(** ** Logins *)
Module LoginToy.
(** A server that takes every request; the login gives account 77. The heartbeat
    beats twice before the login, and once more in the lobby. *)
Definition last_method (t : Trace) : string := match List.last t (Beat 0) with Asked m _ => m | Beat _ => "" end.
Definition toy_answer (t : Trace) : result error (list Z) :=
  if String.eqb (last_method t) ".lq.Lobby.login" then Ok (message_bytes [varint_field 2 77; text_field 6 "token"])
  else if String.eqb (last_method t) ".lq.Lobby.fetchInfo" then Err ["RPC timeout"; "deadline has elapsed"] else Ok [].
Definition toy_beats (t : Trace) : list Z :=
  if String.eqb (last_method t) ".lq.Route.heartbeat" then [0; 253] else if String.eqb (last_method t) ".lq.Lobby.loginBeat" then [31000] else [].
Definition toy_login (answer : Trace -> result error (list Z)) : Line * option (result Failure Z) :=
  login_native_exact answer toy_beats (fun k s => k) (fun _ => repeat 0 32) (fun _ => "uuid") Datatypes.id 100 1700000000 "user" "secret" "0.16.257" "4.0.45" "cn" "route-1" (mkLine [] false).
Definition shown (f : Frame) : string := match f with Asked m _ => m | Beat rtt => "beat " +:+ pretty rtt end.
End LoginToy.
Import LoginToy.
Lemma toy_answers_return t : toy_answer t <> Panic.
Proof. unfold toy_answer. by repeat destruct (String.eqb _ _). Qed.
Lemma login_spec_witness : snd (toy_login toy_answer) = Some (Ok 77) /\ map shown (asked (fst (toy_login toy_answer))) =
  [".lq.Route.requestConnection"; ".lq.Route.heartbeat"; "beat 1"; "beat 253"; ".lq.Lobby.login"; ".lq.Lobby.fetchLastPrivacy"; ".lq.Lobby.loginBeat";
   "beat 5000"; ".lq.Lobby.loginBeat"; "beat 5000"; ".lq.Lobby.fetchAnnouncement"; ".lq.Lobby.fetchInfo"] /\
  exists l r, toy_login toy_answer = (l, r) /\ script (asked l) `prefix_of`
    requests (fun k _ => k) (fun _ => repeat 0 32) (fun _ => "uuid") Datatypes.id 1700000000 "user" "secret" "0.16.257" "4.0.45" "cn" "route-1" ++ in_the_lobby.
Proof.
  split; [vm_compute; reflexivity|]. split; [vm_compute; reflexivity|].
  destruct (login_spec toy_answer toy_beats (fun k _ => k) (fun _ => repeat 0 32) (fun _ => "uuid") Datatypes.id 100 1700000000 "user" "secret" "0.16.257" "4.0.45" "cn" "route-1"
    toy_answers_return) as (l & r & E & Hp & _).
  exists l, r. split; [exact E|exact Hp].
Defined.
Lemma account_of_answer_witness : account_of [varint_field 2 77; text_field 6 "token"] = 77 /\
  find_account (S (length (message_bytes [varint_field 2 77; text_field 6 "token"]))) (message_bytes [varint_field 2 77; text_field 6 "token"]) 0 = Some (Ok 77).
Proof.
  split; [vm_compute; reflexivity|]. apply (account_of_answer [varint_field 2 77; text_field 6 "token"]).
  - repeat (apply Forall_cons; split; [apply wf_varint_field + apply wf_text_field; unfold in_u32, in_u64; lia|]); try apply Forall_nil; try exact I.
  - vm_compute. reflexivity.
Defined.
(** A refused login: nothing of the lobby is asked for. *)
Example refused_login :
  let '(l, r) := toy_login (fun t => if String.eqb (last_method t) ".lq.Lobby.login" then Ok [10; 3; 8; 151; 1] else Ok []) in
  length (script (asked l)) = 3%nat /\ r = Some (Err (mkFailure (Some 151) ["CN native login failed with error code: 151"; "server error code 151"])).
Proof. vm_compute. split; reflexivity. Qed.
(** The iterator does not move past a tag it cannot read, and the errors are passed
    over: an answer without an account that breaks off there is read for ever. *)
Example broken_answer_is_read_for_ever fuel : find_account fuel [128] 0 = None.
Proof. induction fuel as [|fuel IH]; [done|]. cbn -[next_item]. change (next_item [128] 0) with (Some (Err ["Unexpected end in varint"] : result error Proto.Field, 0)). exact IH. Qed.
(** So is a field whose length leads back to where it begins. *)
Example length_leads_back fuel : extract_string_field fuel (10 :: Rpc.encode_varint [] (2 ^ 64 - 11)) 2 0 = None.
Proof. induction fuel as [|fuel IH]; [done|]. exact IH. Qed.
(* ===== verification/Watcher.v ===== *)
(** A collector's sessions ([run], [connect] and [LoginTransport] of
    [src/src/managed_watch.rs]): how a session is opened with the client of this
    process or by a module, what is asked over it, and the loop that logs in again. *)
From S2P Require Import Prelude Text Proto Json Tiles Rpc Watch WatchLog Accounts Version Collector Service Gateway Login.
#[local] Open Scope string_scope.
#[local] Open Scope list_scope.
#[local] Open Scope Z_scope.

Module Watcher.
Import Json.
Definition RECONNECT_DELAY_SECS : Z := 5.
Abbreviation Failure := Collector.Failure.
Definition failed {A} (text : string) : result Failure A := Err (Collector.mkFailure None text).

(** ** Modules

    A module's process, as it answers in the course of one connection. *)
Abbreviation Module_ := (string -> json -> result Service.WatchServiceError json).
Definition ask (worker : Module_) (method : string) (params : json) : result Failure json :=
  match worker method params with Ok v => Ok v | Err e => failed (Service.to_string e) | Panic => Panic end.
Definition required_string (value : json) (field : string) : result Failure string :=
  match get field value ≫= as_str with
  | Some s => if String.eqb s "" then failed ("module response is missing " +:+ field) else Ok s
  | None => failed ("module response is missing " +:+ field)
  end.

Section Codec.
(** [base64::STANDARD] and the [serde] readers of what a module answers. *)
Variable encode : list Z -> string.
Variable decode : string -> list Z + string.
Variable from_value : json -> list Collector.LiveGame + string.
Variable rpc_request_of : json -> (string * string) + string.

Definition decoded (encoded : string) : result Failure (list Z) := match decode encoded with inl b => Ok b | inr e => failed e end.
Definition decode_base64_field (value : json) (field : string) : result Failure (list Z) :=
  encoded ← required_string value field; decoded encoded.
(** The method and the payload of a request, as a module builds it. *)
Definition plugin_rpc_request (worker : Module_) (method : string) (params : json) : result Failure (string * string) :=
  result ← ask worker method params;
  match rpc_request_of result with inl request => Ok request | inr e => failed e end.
§
PROBLEM TO SOLVE:
Within the records, filter for lines that contain the word "Lemma" and show each one.

FINAL ANSWER:
Lemma toy_answers_return t : toy_answer t <> Panic.
Lemma login_spec_witness : snd (toy_login toy_answer) = Some (Ok 77) /\ map shown (asked (fst (toy_login toy_answer))) =
Lemma account_of_answer_witness : account_of [varint_field 2 77; text_field 6 "token"] = 77 /\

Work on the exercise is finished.